__PROBLEM STATEMENT__.
Return exactly the lines of the records below, starting at the line that contains "PyInt 1)] = None" and ending at the line that contains "exact (@message_without_commands_is_ignored linux_runtime", with both of those lines kept.

__RECORD SET__.
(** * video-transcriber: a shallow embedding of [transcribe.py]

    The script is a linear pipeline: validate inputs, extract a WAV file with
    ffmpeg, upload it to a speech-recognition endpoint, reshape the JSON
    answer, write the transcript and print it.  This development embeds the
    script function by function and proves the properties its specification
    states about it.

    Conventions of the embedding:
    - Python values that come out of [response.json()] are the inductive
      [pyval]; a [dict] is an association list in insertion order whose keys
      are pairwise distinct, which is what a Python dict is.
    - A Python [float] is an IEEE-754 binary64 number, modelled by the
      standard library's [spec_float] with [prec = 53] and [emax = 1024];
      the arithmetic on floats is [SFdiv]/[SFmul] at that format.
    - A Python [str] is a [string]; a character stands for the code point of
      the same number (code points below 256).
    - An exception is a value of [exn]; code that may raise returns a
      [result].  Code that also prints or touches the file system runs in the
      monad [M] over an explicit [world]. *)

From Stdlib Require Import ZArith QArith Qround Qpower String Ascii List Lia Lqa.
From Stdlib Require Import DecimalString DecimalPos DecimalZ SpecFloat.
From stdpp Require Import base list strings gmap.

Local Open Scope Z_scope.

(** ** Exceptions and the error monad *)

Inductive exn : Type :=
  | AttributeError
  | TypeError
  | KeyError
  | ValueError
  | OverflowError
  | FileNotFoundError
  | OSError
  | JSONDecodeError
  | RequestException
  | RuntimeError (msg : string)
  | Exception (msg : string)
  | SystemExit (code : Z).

==

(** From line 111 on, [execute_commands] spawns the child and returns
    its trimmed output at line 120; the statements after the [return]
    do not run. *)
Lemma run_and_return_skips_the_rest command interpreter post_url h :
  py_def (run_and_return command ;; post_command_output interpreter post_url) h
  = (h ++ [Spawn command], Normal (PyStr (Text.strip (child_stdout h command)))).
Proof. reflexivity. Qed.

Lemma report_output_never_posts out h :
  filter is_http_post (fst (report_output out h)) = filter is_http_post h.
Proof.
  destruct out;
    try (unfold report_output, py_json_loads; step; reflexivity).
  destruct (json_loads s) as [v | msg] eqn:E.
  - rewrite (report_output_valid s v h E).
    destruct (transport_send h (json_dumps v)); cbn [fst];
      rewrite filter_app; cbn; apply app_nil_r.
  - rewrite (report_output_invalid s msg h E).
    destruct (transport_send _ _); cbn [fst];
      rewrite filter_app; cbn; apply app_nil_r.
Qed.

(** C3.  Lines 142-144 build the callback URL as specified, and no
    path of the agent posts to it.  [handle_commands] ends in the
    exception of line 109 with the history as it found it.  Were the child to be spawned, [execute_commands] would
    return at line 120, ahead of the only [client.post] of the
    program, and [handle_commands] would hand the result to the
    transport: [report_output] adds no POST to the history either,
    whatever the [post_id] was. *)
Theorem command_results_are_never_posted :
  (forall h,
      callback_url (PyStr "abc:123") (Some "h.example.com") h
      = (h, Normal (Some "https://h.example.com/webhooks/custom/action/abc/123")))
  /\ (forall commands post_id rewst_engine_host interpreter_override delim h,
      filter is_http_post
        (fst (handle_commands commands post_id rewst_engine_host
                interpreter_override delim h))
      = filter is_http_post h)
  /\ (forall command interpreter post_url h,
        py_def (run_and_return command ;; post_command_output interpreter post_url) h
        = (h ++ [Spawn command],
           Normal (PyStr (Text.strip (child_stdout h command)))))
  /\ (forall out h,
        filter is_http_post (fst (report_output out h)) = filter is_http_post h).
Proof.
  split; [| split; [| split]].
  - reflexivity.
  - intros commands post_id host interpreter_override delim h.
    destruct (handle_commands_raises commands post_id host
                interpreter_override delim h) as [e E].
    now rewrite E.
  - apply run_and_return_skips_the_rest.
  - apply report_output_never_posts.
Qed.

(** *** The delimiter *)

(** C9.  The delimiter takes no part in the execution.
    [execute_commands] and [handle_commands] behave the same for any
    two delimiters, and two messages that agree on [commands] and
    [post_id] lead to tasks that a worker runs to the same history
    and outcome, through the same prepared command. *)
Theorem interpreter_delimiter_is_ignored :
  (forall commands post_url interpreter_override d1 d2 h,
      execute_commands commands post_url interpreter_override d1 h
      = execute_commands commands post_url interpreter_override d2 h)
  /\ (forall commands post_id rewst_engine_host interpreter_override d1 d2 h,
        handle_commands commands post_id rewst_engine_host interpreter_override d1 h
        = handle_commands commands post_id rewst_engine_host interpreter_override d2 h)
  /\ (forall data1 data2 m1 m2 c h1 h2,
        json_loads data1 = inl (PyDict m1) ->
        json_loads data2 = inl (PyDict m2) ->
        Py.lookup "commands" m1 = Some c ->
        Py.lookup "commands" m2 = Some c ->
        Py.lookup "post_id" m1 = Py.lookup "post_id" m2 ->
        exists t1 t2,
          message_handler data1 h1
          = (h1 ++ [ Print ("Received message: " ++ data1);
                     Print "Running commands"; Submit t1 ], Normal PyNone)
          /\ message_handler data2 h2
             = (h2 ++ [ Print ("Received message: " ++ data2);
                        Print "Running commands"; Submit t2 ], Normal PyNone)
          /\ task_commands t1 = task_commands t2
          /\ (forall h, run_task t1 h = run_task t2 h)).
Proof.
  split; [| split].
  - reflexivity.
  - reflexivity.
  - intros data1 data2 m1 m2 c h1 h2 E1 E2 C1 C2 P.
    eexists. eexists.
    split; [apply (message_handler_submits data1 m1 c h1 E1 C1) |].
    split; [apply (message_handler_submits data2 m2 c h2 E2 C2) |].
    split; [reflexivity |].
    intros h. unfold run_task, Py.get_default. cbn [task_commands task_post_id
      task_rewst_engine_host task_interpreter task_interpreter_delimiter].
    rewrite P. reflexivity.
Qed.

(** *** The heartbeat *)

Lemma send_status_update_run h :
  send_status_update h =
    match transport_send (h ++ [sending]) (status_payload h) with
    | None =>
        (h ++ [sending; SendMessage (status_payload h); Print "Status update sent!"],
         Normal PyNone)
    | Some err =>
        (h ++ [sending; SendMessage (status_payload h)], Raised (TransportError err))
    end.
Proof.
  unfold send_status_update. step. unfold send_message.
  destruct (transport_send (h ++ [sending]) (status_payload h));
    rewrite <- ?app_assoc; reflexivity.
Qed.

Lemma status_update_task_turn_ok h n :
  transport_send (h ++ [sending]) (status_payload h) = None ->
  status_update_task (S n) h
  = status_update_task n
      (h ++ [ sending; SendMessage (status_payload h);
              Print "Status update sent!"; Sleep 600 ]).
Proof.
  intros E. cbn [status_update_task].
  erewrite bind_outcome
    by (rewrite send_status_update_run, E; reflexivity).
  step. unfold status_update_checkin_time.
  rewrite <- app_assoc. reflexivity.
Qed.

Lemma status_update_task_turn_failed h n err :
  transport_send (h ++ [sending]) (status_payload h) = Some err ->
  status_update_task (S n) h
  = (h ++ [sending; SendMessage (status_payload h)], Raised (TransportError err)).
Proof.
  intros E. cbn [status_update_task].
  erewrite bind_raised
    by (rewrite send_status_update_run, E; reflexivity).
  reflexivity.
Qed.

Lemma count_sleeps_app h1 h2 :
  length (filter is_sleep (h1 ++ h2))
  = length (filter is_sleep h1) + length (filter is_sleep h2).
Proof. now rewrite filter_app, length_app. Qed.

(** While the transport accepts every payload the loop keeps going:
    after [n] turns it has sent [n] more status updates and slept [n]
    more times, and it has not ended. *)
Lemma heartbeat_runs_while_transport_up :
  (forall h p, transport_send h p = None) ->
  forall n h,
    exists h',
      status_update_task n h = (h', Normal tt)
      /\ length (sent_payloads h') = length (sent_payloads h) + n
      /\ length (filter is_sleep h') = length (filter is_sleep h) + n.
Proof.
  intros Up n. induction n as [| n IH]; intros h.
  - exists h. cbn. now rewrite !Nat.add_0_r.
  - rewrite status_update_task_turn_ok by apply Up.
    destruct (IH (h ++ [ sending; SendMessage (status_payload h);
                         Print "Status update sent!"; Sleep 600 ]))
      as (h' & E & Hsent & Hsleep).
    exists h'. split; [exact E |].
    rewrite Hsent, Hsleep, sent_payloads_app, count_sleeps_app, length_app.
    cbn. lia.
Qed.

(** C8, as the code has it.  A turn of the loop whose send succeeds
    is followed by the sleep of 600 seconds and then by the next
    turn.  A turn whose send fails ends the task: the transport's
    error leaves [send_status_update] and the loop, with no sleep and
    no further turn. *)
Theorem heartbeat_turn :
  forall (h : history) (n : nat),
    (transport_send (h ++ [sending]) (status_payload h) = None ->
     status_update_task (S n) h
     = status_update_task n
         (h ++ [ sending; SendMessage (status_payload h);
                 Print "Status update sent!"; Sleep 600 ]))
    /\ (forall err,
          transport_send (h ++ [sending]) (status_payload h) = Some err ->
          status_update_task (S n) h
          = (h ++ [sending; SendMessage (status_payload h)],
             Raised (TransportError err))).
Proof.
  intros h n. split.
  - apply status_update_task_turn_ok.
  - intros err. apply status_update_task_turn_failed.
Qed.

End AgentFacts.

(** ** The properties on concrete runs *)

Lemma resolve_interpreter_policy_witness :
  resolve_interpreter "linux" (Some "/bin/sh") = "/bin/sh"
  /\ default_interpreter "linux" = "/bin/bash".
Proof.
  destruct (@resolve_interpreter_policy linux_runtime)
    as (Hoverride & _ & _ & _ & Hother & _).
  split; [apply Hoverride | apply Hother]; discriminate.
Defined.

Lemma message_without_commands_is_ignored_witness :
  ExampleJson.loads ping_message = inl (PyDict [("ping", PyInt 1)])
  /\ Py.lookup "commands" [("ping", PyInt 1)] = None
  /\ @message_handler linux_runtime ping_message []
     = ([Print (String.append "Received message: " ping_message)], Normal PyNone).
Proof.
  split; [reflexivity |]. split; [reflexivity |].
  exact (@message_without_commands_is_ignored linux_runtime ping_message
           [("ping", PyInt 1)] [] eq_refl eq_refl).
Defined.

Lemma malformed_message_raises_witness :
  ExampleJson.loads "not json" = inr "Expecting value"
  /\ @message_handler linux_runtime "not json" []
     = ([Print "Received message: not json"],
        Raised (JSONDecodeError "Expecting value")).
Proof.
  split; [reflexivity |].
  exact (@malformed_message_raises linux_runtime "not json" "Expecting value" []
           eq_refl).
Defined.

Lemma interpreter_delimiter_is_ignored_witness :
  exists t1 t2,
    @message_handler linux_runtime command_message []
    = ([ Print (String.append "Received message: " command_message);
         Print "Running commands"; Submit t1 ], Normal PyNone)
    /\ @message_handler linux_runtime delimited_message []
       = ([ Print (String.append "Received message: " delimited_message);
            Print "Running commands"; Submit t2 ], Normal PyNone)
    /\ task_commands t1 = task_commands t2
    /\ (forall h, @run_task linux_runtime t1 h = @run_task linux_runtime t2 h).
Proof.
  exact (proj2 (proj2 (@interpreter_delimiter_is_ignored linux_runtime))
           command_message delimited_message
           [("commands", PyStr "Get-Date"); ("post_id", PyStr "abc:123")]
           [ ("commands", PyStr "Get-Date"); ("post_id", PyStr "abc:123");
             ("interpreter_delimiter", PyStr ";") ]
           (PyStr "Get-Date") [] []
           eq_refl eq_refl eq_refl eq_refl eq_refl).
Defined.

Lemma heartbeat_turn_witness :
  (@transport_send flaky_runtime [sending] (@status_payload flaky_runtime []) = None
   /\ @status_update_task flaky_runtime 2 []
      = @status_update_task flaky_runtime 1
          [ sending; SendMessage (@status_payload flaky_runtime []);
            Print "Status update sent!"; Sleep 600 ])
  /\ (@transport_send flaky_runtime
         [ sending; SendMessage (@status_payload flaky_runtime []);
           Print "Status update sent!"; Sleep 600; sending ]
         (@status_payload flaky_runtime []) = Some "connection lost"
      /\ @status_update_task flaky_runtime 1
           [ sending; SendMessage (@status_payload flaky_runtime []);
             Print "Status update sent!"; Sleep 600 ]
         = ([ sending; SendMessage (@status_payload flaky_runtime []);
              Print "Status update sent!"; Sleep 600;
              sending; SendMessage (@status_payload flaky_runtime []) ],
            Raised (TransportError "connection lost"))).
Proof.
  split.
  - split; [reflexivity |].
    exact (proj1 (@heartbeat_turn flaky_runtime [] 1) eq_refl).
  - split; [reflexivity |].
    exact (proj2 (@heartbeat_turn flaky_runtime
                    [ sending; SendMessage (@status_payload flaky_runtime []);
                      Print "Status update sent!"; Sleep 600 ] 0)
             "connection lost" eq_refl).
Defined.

__RESPONSE__.
  /\ Py.lookup "commands" [("ping", PyInt 1)] = None
  /\ @message_handler linux_runtime ping_message []
     = ([Print (String.append "Received message: " ping_message)], Normal PyNone).
Proof.
  split; [reflexivity |]. split; [reflexivity |].
  exact (@message_without_commands_is_ignored linux_runtime ping_message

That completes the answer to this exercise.